■ INSTRUCTIONS FOR THE TASK ■
Go through the following data and transcribe exactly the stretch of lines from the one holding "p') => (Fail f, p')" to the one holding "(fun x => k))", both included.
### DATA SUPPLIED ###
(** ** The collaborators of [main] *)

Class Collaborators : Type := {
  (* Tools/CommandLine/CommandLineParser.h *)
  CommandLineParser : Type;
  clp_parse : list string -> res CommandLineParser;        (* clp.parse(argc, argv), argv[1..] *)
  isSet : CommandLineParser -> string -> bool;
  getValue_int : CommandLineParser -> string -> option Z -> res Z;
                                                           (* getValue<int>(name [, default]) *)
  getValue_string : CommandLineParser -> string -> res string;
  getValues_int : CommandLineParser -> string -> res (list Z);
  (* Tools/CommandLine/ProgressBar.h: each operation returns the text it prints *)
  ProgressBar : Type;
  bar_new : ProgressBar;
  setPercentageOutputInterval : ProgressBar -> Z -> ProgressBar;
  bar_init : ProgressBar -> Z -> ProgressBar * string;
  bar_incr : ProgressBar -> ProgressBar * string;
  (* DataStructures/Graph/Graph.h *)
  Graph : Type;
  Graph_read : string -> res Graph;                        (* Graph graph(in), from the bytes of [in] *)
  graph_edges : Graph -> list Z;                           (* FORALL_EDGES(graph, e) *)
  graph_length : Graph -> Z -> Z;
  graph_set_travelTime : Graph -> Z -> Z -> Graph;
  (* <random> *)
  RandomEngine : Type;
  default_random_engine : Z -> RandomEngine;
  geometric_distribution : Q -> RandomEngine -> Z * RandomEngine;
  (* Experiments/ODPairGenerator.h; the generator is built from the graph and
     the engine, and each call sees the current graph and engine *)
  ODPairGenerator : Type;
  gen_new : Graph -> RandomEngine -> ODPairGenerator;
  getRandomODPair :
    Graph -> ODPairGenerator -> RandomEngine ->
    res (OriginDestination * ODPairGenerator * RandomEngine);
  getRandomODPairChosenByDistance :
    Z -> Graph -> ODPairGenerator -> RandomEngine ->
    res (OriginDestination * ODPairGenerator * RandomEngine);
  getRandomODPairChosenByDijkstraRank :
    Z -> Graph -> ODPairGenerator -> RandomEngine ->
    res (OriginDestination * ODPairGenerator * RandomEngine);
}.

(** The part of the file system [main] can observe: the bytes behind a path
    that opens for reading ([None] when [in.good()] is false), and whether a
    path opens for writing. *)
Record FileSystem : Type := {
  ifstream : string -> option string;
  ofstream_good : string -> bool;
}.

(** ** Process state and the monad of [main] *)

Record Process : Type := {
  cout : string;
  cerr : string;
  out : option (string * string);   (* path of the opened std::ofstream, text sent to it *)
  calls : list Call;
}.

Definition start : Process :=
  {| cout := EmptyString; cerr := EmptyString; out := None; calls := [] |}.

Definition M (A : Type) : Type := Process -> res A * Process.

Definition ret {A} (a : A) : M A := fun p => (Val a, p).

Definition bind {A B} (c : M A) (k : A -> M B) : M B :=
  fun p => match c p with
           | (Val a, p') => k a p'
           | (Fail f, p') => (Fail f, p')
           end.

Definition lift {A} (r : res A) : M A := fun p => (r, p).

Definition throw {A} (f : failure) : M A := fun p => (Fail f, p).

Declare Scope proc_scope.
Delimit Scope proc_scope with proc.
Notation "x <- c ;; k" := (bind c (fun x => k))
  (at level 100, c at next level, right associativity) : proc_scope.
Notation "' pat <- c ;; k" := (bind c (fun x => match x with pat => k end))
  (at level 100, pat pattern, c at next level, right associativity) : proc_scope.
Notation "c ;; k" := (bind c (fun _ => k))
  (at level 100, right associativity) : proc_scope.
Local Open Scope proc_scope.

Definition cout_put (s : string) : M unit :=
  fun p => (Val tt, {| cout := cout p ++ s; cerr := cerr p; out := out p; calls := calls p |}).

Definition cerr_put (s : string) : M unit :=
  fun p => (Val tt, {| cout := cout p; cerr := cerr p ++ s; out := out p; calls := calls p |}).

(** Appending to the output stream, when it is open.  The text sent to the
    stream is in the file once the stream is flushed: at every [std::endl],
    and when the stream is closed or destroyed, which is the case on every
    path on which [main] returns (the stream lives inside the second [try]
    block, so a caught exception unwinds through it).  Statements about the
    whole text of the file are therefore made for runs in which [main]
    returns. *)
Definition out_append (o : option (string * string)) (s : string) : option (string * string) :=
  match o with
  | Some (path, text) => Some (path, text ++ s)
  | None => None
  end.

Definition out_put (s : string) : M unit :=
  fun p => (Val tt,
            {| cout := cout p; cerr := cerr p; out := out_append (out p) s; calls := calls p |}).

Definition log_call (c : Call) : M unit :=
  fun p => (Val tt, {| cout := cout p; cerr := cerr p; out := out p;
                       calls := (calls p ++ [c])%list |}).

(** [try { body } catch (std::invalid_argument& e) { handler(e.what()) }] *)
Definition catch {A} (body : M A) (handler : string -> M A) : M A :=
  fun p => match body p with
           | (Fail (invalid_argument what), p') => handler what p'
           | r => r
           end.

(** ** The translation unit *)

Definition EXIT_SUCCESS : Z := 0.
Definition EXIT_FAILURE : Z := 1.

Definition usage : string :=
  "Usage: GenerateODPairs -n <num> [-s <seed>] -i <file> -o <file>" ++ endl ++
  "       GenerateODPairs -n <num> [-s <seed>] -i <file> -o <file> -r <ranks>" ++ endl ++
  "       GenerateODPairs -n <num> [-s <seed>] -i <file> -o <file> -d <dist> [-geo]" ++ endl ++
  "This program generates OD-pairs, with the origin chosen uniformly at random." ++ endl ++
  "The destination is also picked uniformly at random, or chosen by distance or" ++ endl ++
  "Dijkstra rank. Dijkstra ranks are specified in terms of powers of two." ++ endl ++
  "  -n <num>          the number of OD-pairs to be generated (per Dijkstra rank)" ++ endl ++
  "  -s <seed>         the seed for the random number generator" ++ endl ++
  "  -len              use physical length as cost function (default: travel time)" ++ endl ++
  "  -r <ranks>        a space-separated list of Dijkstra ranks" ++ endl ++
  "  -d <dist>         (expected) distance between a pair's origin and destination" ++ endl ++
  "  -geo              geometrically distributed distances with expected value -d" ++ endl ++
  "  -i <file>         the input graph in binary format" ++ endl ++
  "  -o <file>         the output file" ++ endl ++
  "  -help             display this help and exit" ++ endl.

Definition printUsage : M unit := cout_put usage.

Definition error_text (invokedName msg : string) : string :=
  invokedName ++ ": " ++ msg ++ endl ++
  "Try '" ++ invokedName ++ " -help' for more information." ++ endl.

Definition printErrorMessage (invokedName msg : string) : M unit :=
  cerr_put (invokedName ++ ": " ++ msg ++ endl) ;;
  cerr_put ("Try '" ++ invokedName ++ " -help' for more information." ++ endl).

(** The parameter handed to [std::geometric_distribution<> dist(1.0 / distance)].
    The [double] quotient is carried as the exact rational. *)
Definition success_probability (distance : Z) : Q := 1 / inject_Z distance.

Definition cost_function_name (len : bool) : string :=
  if len then "physical lengths" else "travel times".

Section Driver.

Context {ext : Collaborators}.
Variable fs : FileSystem.

(** The three sampler entry points, by request. *)
Definition invoke (req : Request) (graph : Graph) (gen : ODPairGenerator) (rand : RandomEngine)
  : res (OriginDestination * ODPairGenerator * RandomEngine) :=
  match req with
  | Uniform => getRandomODPair graph gen rand
  | ByDistance d => getRandomODPairChosenByDistance d graph gen rand
  | ByDijkstraRank r => getRandomODPairChosenByDijkstraRank r graph gen rand
  end.

(** A sampler call, recorded in [calls] whether it returns or raises. *)
Definition sample (req : Request) (graph : Graph) (gen : ODPairGenerator) (rand : RandomEngine)
  : M (OriginDestination * ODPairGenerator * RandomEngine) :=
  match invoke req graph gen rand with
  | Val (od, gen', rand') =>
      log_call {| request := req; reply := Some od |} ;; ret (od, gen', rand')
  | Fail f =>
      log_call {| request := req; reply := None |} ;; throw f
  end.

(** [FORALL_EDGES(graph, e) graph.travelTime(e) = graph.length(e);] *)
Definition use_lengths (graph : Graph) : Graph :=
  fold_left (fun g e => graph_set_travelTime g e (graph_length g e)) (graph_edges graph) graph.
###
■ EXERCISE SOLUTION ■
           | (Fail f, p') => (Fail f, p')
           end.

Definition lift {A} (r : res A) : M A := fun p => (r, p).

Definition throw {A} (f : failure) : M A := fun p => (Fail f, p).

Declare Scope proc_scope.
Delimit Scope proc_scope with proc.
Notation "x <- c ;; k" := (bind c (fun x => k))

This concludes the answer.